Arabidopsis PRMT5 Buffers Pre-mRNA Splicing and Development Against Genetic Variation in Donor Splice Sites

Genetic variation at splice site signals significantly influences alternative splicing, leading to transcriptomic and proteomic diversity that enhances phenotypic plasticity and adaptation. However, novel splice variants can negatively impact gene expression and developmental stability. Canalization—the ability of an organism to maintain a consistent phenotype despite genetic or environmental variations—helps balance the effects of genetic variation on development and evolution. Protein arginine methyltransferase 5 (PRMT5) is a key splicing regulator in plants and animals. Most splicing changes in prmt5 mutants are linked to weak donor splice sites, suggesting that PRMT5 may buffer splicing against genetic variation.
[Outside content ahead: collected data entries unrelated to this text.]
(** X17.  When the sorting session finishes, the rows written are a
    prefix of the data rows; the default groups still have their keys; the
    group columns are distinct names, each a name in the final dictionary;
    every written row gets one membership column per used group and at
    least one of them is "1"; and the report has one line more than the
    rows kept. *)
Theorem sorted_rows_grouped (data : list (list string)) (inputs : list string)
    (header : list string) (s : Sorting) :
  sort_rows data data 0 default_groups ∅ inputs = Finished s ->
  (∃ n, n <= length data ∧ kept s = firstn n data)
  ∧ default_groups ⊆ final_chars s
  ∧ List.NoDup (used_groups (row_groups s))
  ∧ Forall (fun g => ∃ c, final_chars s !! c = Some g)
           (used_groups (row_groups s))
  ∧ (forall j, j < length (kept s) ->
               length (group_values (row_groups s) j)
               = length (used_groups (row_groups s))
               ∧ In "1" (group_values (row_groups s) j))
  ∧ length (sorted_report header s) = S (length (kept s)).
Proof.
  intros Hs.
  apply sort_rows_invariant in Hs as (n & Hn & Hk & Hc & Hl & Hsub).
  2:{ done. }
  2:{ intros j. rewrite lookup_empty. split; [by intros [? ?]|lia]. }
  2:{ intros j set. by rewrite lookup_empty. }
  split; [eauto|]. split; [done|]. split; [|split; [|split]].
  - unfold used_groups. apply sorted_strings_NoDup.
    apply NoDup_ListNoDup, NoDup_elements.
  - apply List.Forall_forall. intros g Hg.
    apply used_groups_In in Hg as (j & set & Hj & Hg).
    by apply (Hl j set Hj).
  - intros j Hj. split; [apply length_map|].
    assert (j < n) as Hjn.
    { rewrite Hk, length_firstn in Hj. lia. }
    apply Hc in Hjn as [set Hset]. destruct (Hl j set Hset) as [Hne _].
    apply set_choose_L in Hne as [g Hg].
    unfold group_values. apply in_map_iff. exists g. split.
    + rewrite Hset. simpl. by rewrite bool_decide_eq_true_2.
    + apply used_groups_In. eauto.
  - unfold sorted_report. simpl. by rewrite row_lines_length.
Qed.

Lemma sorted_rows_grouped_witness :
  ∃ s,
    sort_rows comparison_rows comparison_rows 0 default_groups ∅
              ["4"; "`5"; "accent"; ""; ""] = Finished s
    ∧ (∃ n, n <= length comparison_rows ∧ kept s = firstn n comparison_rows)
    ∧ default_groups ⊆ final_chars s
    ∧ List.NoDup (used_groups (row_groups s))
    ∧ Forall (fun g => ∃ c, final_chars s !! c = Some g)
             (used_groups (row_groups s))
    ∧ (forall j, j < length (kept s) ->
                 length (group_values (row_groups s) j)
                 = length (used_groups (row_groups s))
                 ∧ In "1" (group_values (row_groups s) j))
    ∧ length (sorted_report ["Abbr"] s) = S (length (kept s)).
Proof.
  eexists. split; [vm_compute; reflexivity|].
  apply (sorted_rows_grouped comparison_rows ["4"; "`5"; "accent"; ""; ""]).
  vm_compute. reflexivity.
Defined.

Lemma sort_rows_exit data rows i gc groups inputs :
  match sort_rows data rows i gc groups inputs with
  | Finished s => length (kept s) <= length data
  | Exited code => code = 0
  | Raised _ => False
  end.
Proof.
  revert i gc groups inputs.
  induction rows as [|row rows IH]; intros i gc groups inputs; simpl; [done|].
  destruct (get_user_choice gc inputs) as [sel gc' rest|gc' rest|];
    [apply IH| |done].
  cbn [kept]. rewrite length_firstn. lia.
Qed.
We examined PRMT5’s effects on splicing and development in two genetically divergent Arabidopsis thaliana accessions with different single nucleotide polymorphisms (SNPs) affecting donor splice sites. While PRMT5 inactivation similarly affected splicing in both backgrounds, it significantly increased splicing and phenotypic differences between the accessions. Our findings suggest that PRMT5 contributes to canalization, mitigating the impact of splice site polymorphisms and facilitating the evolution of adaptive splicing patterns.